Submitted to: PLOS ONE
Publication Type: Peer Reviewed Journal
Publication Acceptance Date: 7/5/2016
Publication Date: 7/13/2016
Citation: Gutierrez, A.H., Loving, C., Moise, L., Terry, F.E., Brockmeier, S.L., Hughes, H.R., Martin, W.D., De Groot, A.S. 2016. In vivo validation of predicted and conserved T cell epitopes in a swine influenza model. PLoS One. 11(7):e0159237.

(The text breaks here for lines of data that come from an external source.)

(** * A shallow embedding of the QueryClient of
      src/content/posts/building-a-poor-mans-react-query-from-scratch/index.md

    The post develops a small data-fetching cache in TypeScript: a class
    [QueryClient] with three private maps ([queries], [queryFns],
    [listeners]) and the methods [getQueryState], [subscribe], [notify],
    [setQueryState], [fetchQuery] and [invalidateQuery].

    Modelling choices.
    - The three maps are [gmap string _]; a JavaScript [Set] of listeners is
      a duplicate-free list in insertion order.
    - [fetchQuery] is an [async] method.  Its body runs synchronously up to
      [await queryFn()]; the rest runs when the promise returned by
      [queryFn()] settles.  The embedding splits it accordingly into
      [fetchQuery] (the synchronous part, which allocates the promise that
      the async method returns) and [resumeFetch] (the continuation).  The
      local variables alive across the [await] are kept in a [Frame].
    - An exception is an [option JsValue] returned next to the new state.
    - [Date.now()] is an argument of the operations that read the clock.
    - A listener is either a callback passed to [subscribe] by a user of the
      class, described by what a call of it does for the client (it returns
      or it throws), or the closure that [fetchQuery] itself subscribes on
      its deduplication path.  A user callback that calls back into the
      client is outside this model.
    - A fetch function is an identifier; it is typed [() => Promise<T>] and
      the environment decides later how its promise settles.  A fetch
      function that throws before it returns a promise is outside this
      model.
    - [trace] is ghost state: it records the calls that the claims count. *)

From Stdlib Require Import ZArith String List Lia DecimalString.
From stdpp Require Import base option list gmap strings.

Set Warnings "-clear-no-such-hyp".

Local Open Scope string_scope.
Local Open Scope list_scope.

(** ** JavaScript values *)

(** An [Error] object, as far as the client looks at it. *)
Record Error := mkError { message : string }.

(** [Number.MAX_SAFE_INTEGER] *)
Definition MAX_SAFE_INTEGER : Z := 9007199254740991.

(** The numbers of this model are the safe integers: each of them is a
    JavaScript number, and [String] prints it as its decimal digits.  Other
    numbers (fractions, integers that [String] rounds or prints with an
    exponent, [NaN], the infinities) are outside the model. *)
Definition SafeInteger : Type :=
  { n : Z | Is_true (Z.abs n <=? MAX_SAFE_INTEGER)%Z }.

Inductive JsValue :=
| JUndefined
| JNull
| JBool (b : bool)
| JNumber (n : SafeInteger)
| JStr (s : string)
| JError (e : Error).

(** A number literal; it is accepted only when it is a safe integer. *)
Notation "'JNum' n" := (JNumber (exist _ n%Z I)) (at level 10, n at level 9).
Lemma shouldSkipGzip_true w :
  skipCondition w -> shouldSkipGzip w = true.
Proof.
  unfold skipCondition, shouldSkipGzip.
  intros [Hct | [Hlen | [Hce | [Hs | [Hs | [Hs | Hs]]]]]].
  - rewrite Hct. reflexivity.
  - destruct (compressedContentTypes _); [reflexivity |].
    destruct (Z.ltb_spec (Z.of_nat (length (buf w))) minCompressSize);
      [reflexivity | lia].
  - destruct (compressedContentTypes _); [reflexivity |].
    destruct (_ <? minCompressSize); [reflexivity |].
    destruct (String.eqb_spec
                (Http.Get (Http.header (ResponseWriter w)) "Content-Encoding")
                ""); [contradiction | reflexivity].
  - destruct (compressedContentTypes _); [reflexivity |].
    destruct (_ <? minCompressSize); [reflexivity |].
    destruct (negb _); [reflexivity |]. rewrite Hs. reflexivity.
  - destruct (compressedContentTypes _); [reflexivity |].
    destruct (_ <? minCompressSize); [reflexivity |].
    destruct (negb _); [reflexivity |]. rewrite Hs. reflexivity.
  - destruct (compressedContentTypes _); [reflexivity |].
    destruct (_ <? minCompressSize); [reflexivity |].
    destruct (negb _); [reflexivity |]. rewrite Hs. reflexivity.
  - destruct (compressedContentTypes _); [reflexivity |].
    destruct (_ <? minCompressSize); [reflexivity |].
    destruct (negb _); [reflexivity |].
    destruct (_ || _); [reflexivity |].
    destruct (_ =? Http.StatusPartialContent); [reflexivity |].
    unfold Http.StatusOK.
    destruct (Z.ltb_spec (statusCode w) 200); [reflexivity | lia].
Qed.

Lemma body_Write_ok rw b :
  Http.hijacked rw = false -> Http.broken rw = false ->
  Http.Write rw b
  = (Http.withBody (Http.WriteHeader rw Http.StatusOK)
       (Http.body rw ++ b), None).
Proof.
  intros Hh Hb. unfold Http.Write. rewrite Hh, Hb.
  unfold Http.WriteHeader. destruct (Http.status rw); reflexivity.
Qed.

(** C7: when a skip condition holds at the decision, [commit] decides to
    skip, leaves the header map as the handler made it (no Content-Encoding
    is set, Content-Length stays), sends the status and hands the buffer as
    it is to the transport; the gzip writer is not used. *)
Theorem commit_skips_compression w :
  decided w = false ->
  skipCondition w ->
  let w' := commit w in
  decided w' = true /\ skipGzip w' = true /\
  Http.header (ResponseWriter w') = Http.header (ResponseWriter w) /\
  Http.header (ResponseWriter w') !! "Content-Encoding"%string
    = Http.header (ResponseWriter w) !! "Content-Encoding"%string /\
  gw w' = gw w /\ buf w' = [] /\
  (Http.hijacked (ResponseWriter w) = false ->
   Http.broken (ResponseWriter w) = false ->
   Http.body (ResponseWriter w') = Http.body (ResponseWriter w) ++ buf w).
Proof.
  intros Hd Hskip w'. subst w'. unfold commit.
  rewrite Hd, (shouldSkipGzip_true w Hskip). simpl.
  set (code := if statusCode w =? 0 then Http.StatusOK else statusCode w).
  assert (Hwh : Http.withHeader (ResponseWriter w)
                  (Http.header (ResponseWriter w)) = ResponseWriter w)
    by (destruct (ResponseWriter w); reflexivity).
  rewrite Hwh.
  destruct (buf w) as [| b0 bs] eqn:Hbuf.
  - simpl. rewrite HttpFacts.header_WriteHeader.
    repeat split; try reflexivity.
    intros _ _. rewrite app_nil_r.
    unfold Http.WriteHeader. destruct (Http.status _); [reflexivity |].
    destruct (Http.isInformational code); reflexivity.
  - destruct (Http.Write (Http.WriteHeader (ResponseWriter w) code) (b0 :: bs))
      as [rw' err] eqn:Hw.
    simpl.
    assert (Hhdr : Http.header rw' = Http.header (ResponseWriter w)).
    { change rw' with (rw', err).1. rewrite <- Hw.
      rewrite HttpFacts.header_Write. apply HttpFacts.header_WriteHeader. }
    rewrite Hhdr. repeat split; try reflexivity.
    intros Hh Hb.
    assert (Hh' : Http.hijacked (Http.WriteHeader (ResponseWriter w) code)
                  = false).
    { unfold Http.WriteHeader. destruct (Http.status _); [exact Hh |].
      destruct (Http.isInformational code); exact Hh. }
    assert (Hb' : Http.broken (Http.WriteHeader (ResponseWriter w) code)
                  = false).
    { unfold Http.WriteHeader. destruct (Http.status _); [exact Hb |].
      destruct (Http.isInformational code); exact Hb. }
    rewrite (body_Write_ok _ _ Hh' Hb') in Hw. injection Hw as <- _.
    simpl. f_equal.
    unfold Http.WriteHeader. destruct (Http.status _); [reflexivity |].
    destruct (Http.isInformational code); reflexivity.
Qed.

(** *** What the wrapper has delivered *)










Lemma commit_decided w : decided w = true -> commit w = w.
Proof. intros Hd. unfold commit. rewrite Hd. reflexivity. Qed.


Lemma withStatusCode_tracks b0 done w code :
  tracks b0 done w -> tracks b0 done (withStatusCode w code).
Proof. intros Ht. exact Ht. Qed.










(** When the decision is to compress, the header says so before the status
    line goes out. *)
Lemma commit_sets_content_encoding w :
  decided w = false -> shouldSkipGzip w = false ->
  skipGzip (commit w) = false /\
  Http.header (ResponseWriter (commit w))
    !! "Content-Encoding"%string = Some ["gzip"%string] /\
  Http.header (ResponseWriter (commit w))
    !! "Content-Length"%string = None.
Proof.
  intros Hd Hskip. unfold commit. rewrite Hd, Hskip. simpl.
  set (h := Http.Del _ "Content-Length").
  assert (Hh : h !! "Content-Encoding"%string = Some ["gzip"%string] /\
               h !! "Content-Length"%string = None).
  { subst h. split.
    - rewrite HttpFacts.lookup_Del_ne by discriminate.
      rewrite HttpFacts.lookup_Set_. apply decide_True. reflexivity.
    - unfold Http.Del. apply lookup_delete_eq. }
  set (code := if statusCode w =? 0 then Http.StatusOK else statusCode w).
  destruct (buf w) as [| x bs].
  - simpl. rewrite HttpFacts.header_WriteHeader. simpl. auto.
  - unfold gwWrite. simpl. destruct (gzWrite (gw w) (x :: bs)) as [g out].
    unfold emit. simpl.
    destruct out as [| o out]; simpl.
    + rewrite HttpFacts.header_WriteHeader. simpl. auto.
    + destruct (Http.Write _ (o :: out)) as [rw' err] eqn:Hw. simpl.
      change rw' with (rw', err).1. rewrite <- Hw.
      rewrite HttpFacts.header_Write, HttpFacts.header_WriteHeader. simpl.
      auto.
Qed.

Context `{FloatParser}.


End Writer.





Lemma commit_skips_compression_witness :
  let w' := commit smallBuffer in
  skipGzip w' = true /\
  Http.header (ResponseWriter w') !! "Content-Encoding"%string = None /\
  Http.body (ResponseWriter w') = list_byte_of_string "hi".
Proof.
  intros w'.
  destruct (commit_skips_compression smallBuffer)
    as (_ & Hskip & _ & Hce & _ & _ & Hbody).
  - reflexivity.
  - right. left. unfold minCompressSize. simpl. lia.
  - split; [exact Hskip |]. split; [exact Hce |].
    apply Hbody; reflexivity.
Defined.


End CompressFacts.

Module HttpCallFacts.
Local Open Scope Z_scope.

Lemma canFlush_WriteHeader w code :
  Http.canFlush (Http.WriteHeader w code) = Http.canFlush w /\
  Http.canHijack (Http.WriteHeader w code) = Http.canHijack w.
Proof.
  unfold Http.WriteHeader. destruct (Http.status w); [auto|].
  destruct (Http.isInformational code); auto.
Qed.

(** The transport keeps its capabilities through every call. *)
Lemma step_capabilities (w : Http.ResponseWriter) o :
  Http.canFlush (Handler.step w o) = Http.canFlush w /\
  Http.canHijack (Handler.step w o) = Http.canHijack w.
Proof.
  destruct o; simpl; auto.
  - apply canFlush_WriteHeader.
  - unfold Http.Write. destruct (Http.hijacked w); [auto|].
    destruct (Http.broken w); [auto|]. simpl. apply canFlush_WriteHeader.
  - unfold Http.Flush. destruct (Http.canFlush w) eqn:Hf; simpl; [|auto].
    destruct (canFlush_WriteHeader w Http.StatusOK) as [-> ->]. auto.
  - unfold Http.Hijack. destruct (Http.canHijack w) eqn:Hh; simpl; auto.
Qed.

Lemma status_WriteHeader_final w code :
  Http.isInformational code = false ->
  Http.status (Http.WriteHeader w code) <> None.
Proof.
  intros Hi. unfold Http.WriteHeader.
  destruct (Http.status w) eqn:Hs; [congruence|]. rewrite Hi. discriminate.
Qed.

Lemma WriteHeader_sink w code :
  Http.hijacked (Http.WriteHeader w code) = Http.hijacked w /\
  Http.broken (Http.WriteHeader w code) = Http.broken w.
Proof.
  unfold Http.WriteHeader. destruct (Http.status w); [auto|].
  destruct (Http.isInformational code); auto.
Qed.

Lemma WriteHeader_settled w code :
  Http.status w <> None -> Http.WriteHeader w code = w.
Proof.
  unfold Http.WriteHeader. destruct (Http.status w); [reflexivity|congruence].
Qed.

Lemma status_Write w b :
  Http.status w <> None -> Http.status (Http.Write w b).1 = Http.status w.
Proof.
  intros Hs. unfold Http.Write.
  destruct (Http.hijacked w); [reflexivity|].
  destruct (Http.broken w); [reflexivity|]. simpl.
  now rewrite WriteHeader_settled.
Qed.

Lemma status_Flush w :
  Http.status w <> None -> Http.status (Http.Flush w).1 = Http.status w.
Proof.
  intros Hs. unfold Http.Flush. destruct (Http.canFlush w); [|reflexivity].
  simpl. now rewrite WriteHeader_settled.
Qed.

Lemma written_app ops1 ops2 :
  Handler.written (ops1 ++ ops2)
  = Handler.written ops1 ++ Handler.written ops2.
Proof. unfold Handler.written. now rewrite omap_app, concat_app. Qed.
(** C5, as the claim has it: whatever waits on the queues, a call of
    [_respond_to_requests] serves either color as [polled_once] says. *)
Definition always_polled_once : Prop :=
  forall m : moderator G E, polled_once m (_respond_to_requests m).

(** The trace of one call of [_respond_to_requests]. *)
Definition a_round (tr : list event) : Prop :=
  exists m : moderator G E, tr = trace (_respond_to_requests m).

(** Both processes were asked, and one of them is alive. *)
Definition some_alive (tr : list event) : Prop :=
  exists black_alive white_alive,
    tr = [Proc_is_alive BLACK black_alive; Proc_is_alive WHITE white_alive] /\
    black_alive || white_alive = true.

(** C6: the moderator answered requests round after round until the game
    said it is over, ended the game, and went on answering round after
    round until both processes were found dead; only then did it read
    the results it returns. *)
Definition served_to_the_end (white_name black_name : Name)
    (results : GameResult) (tr : list event) : Prop :=
  exists playing draining,
    rounds not_over a_round playing /\
    rounds some_alive a_round draining /\
    tr =
      [G_store_players white_name black_name; Proc_start BLACK;
       Proc_start WHITE; G_start] ++
      playing ++ [G_is_over true; G_end] ++ draining ++
      [Proc_is_alive BLACK false; Proc_is_alive WHITE false;
       G_get_winner_color results.1.1; G_get_win_reason results.1.2;
       G_get_game_history results.2].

Interpretive Summary: Swine influenza is a problem for swine producers because of the large number of different strains currently present in the U.S. swine population. While some portions of the virus are different, there are some portions that are the same across a number of different strains. A newer vaccine that includes portions of the virus that a specific immune cell recognizes could provide a baseline level of protection against numerous strains of influenza. Vaccines for prevention of infection and disease currently available do not provide the best protection; thus, it is necessary to explore new vaccines for limiting the economic impact of influenza in pigs. Our work shows that the bioinformatics tools available to identify conserved portions of the virus as it relates to the swine immune system are functional and the information gained from our analysis is important for future vaccine design. Consideration should be given for the type of vaccine used that includes the identified portions of viruses that the immune system recognizes. Collectively, the information reported is important for generation of swine influenza virus vaccines, as well as vaccines for other diseases of swine.

Technical Abstract: Swine influenza is a highly contagious respiratory viral infection in pigs that is responsible for significant financial losses to pig farmers annually. Current measures to protect herds from infection using inactivated whole-virus, subunit and alpha replicon-based vaccines do not provide broad protection against the diverse strains of IAV currently circulating in US swine. Here, we used immunoinformatic tools to construct and test an epitope-driven IAV vaccine. We identified class I and II T cell epitopes conserved in seven representative strains of IAV in US swine and predicted to bind to SLA alleles reported as prevalent in commercial swine. Pigs were immunized with two multi-epitope plasmid DNA vaccines encoding strings of class I and II epitopes. Prior to H1N1 challenge of the immunized pigs, epitope-specific interferon-gamma (IFN-gamma) recall responses were detected, confirming the capacity of PigMatrix to predict immunogenic T cell epitopes and demonstrating its potential for use in the design of vaccines for swine.